RECORDS FOR THE EXERCISE:
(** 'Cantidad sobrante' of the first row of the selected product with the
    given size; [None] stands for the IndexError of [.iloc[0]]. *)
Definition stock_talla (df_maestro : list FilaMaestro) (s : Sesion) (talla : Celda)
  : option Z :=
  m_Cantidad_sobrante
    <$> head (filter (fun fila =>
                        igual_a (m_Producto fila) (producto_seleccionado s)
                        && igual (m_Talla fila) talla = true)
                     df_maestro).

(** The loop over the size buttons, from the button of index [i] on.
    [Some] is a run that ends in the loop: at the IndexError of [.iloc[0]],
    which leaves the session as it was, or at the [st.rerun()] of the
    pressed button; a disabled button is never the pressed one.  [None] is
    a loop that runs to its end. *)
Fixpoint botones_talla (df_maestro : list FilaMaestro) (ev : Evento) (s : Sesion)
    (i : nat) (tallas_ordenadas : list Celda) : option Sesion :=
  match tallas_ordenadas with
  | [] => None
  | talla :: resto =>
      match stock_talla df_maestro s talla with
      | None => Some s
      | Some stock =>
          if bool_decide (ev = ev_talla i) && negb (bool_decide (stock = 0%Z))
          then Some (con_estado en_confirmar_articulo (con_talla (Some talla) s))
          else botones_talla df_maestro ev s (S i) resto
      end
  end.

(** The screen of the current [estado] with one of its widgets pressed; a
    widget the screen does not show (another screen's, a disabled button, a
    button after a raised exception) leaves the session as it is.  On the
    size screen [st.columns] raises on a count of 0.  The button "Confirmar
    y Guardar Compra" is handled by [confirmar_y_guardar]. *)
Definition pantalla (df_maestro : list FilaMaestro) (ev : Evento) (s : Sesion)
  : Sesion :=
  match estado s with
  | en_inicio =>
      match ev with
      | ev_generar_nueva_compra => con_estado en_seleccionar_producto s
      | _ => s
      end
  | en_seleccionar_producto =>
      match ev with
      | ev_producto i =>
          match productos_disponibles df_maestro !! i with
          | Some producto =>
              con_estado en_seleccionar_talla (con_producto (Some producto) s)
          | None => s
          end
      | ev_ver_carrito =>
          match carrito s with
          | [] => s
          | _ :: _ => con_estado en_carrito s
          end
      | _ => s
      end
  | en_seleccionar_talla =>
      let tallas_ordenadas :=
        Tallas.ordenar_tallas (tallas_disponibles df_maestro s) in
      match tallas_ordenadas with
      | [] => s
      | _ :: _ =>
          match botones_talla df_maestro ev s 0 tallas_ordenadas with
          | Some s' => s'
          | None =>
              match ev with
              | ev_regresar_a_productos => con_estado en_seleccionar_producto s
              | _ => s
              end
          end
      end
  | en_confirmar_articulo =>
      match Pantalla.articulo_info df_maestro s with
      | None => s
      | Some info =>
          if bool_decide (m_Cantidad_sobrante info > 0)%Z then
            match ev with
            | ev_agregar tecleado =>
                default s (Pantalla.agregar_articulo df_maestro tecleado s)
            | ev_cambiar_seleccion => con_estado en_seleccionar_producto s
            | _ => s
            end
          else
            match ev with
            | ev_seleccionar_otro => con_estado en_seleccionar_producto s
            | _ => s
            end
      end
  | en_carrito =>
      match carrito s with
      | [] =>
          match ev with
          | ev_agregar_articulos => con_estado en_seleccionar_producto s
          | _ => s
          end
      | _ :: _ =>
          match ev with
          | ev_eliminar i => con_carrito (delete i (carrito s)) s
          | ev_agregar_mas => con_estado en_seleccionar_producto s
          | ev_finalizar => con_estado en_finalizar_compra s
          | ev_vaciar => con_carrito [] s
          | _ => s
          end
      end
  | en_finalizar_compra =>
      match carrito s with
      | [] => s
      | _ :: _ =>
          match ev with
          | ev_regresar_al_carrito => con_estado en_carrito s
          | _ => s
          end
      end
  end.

DIRECTIONS FOR THIS TASK:
What lines in the data include the string "None"? Copy each one.

TASK SOLUTION:
    given size; [None] stands for the IndexError of [.iloc[0]]. *)
    pressed button; a disabled button is never the pressed one.  [None] is
  | [] => None
      | None => Some s
          | None => s
          | None =>
      | None => s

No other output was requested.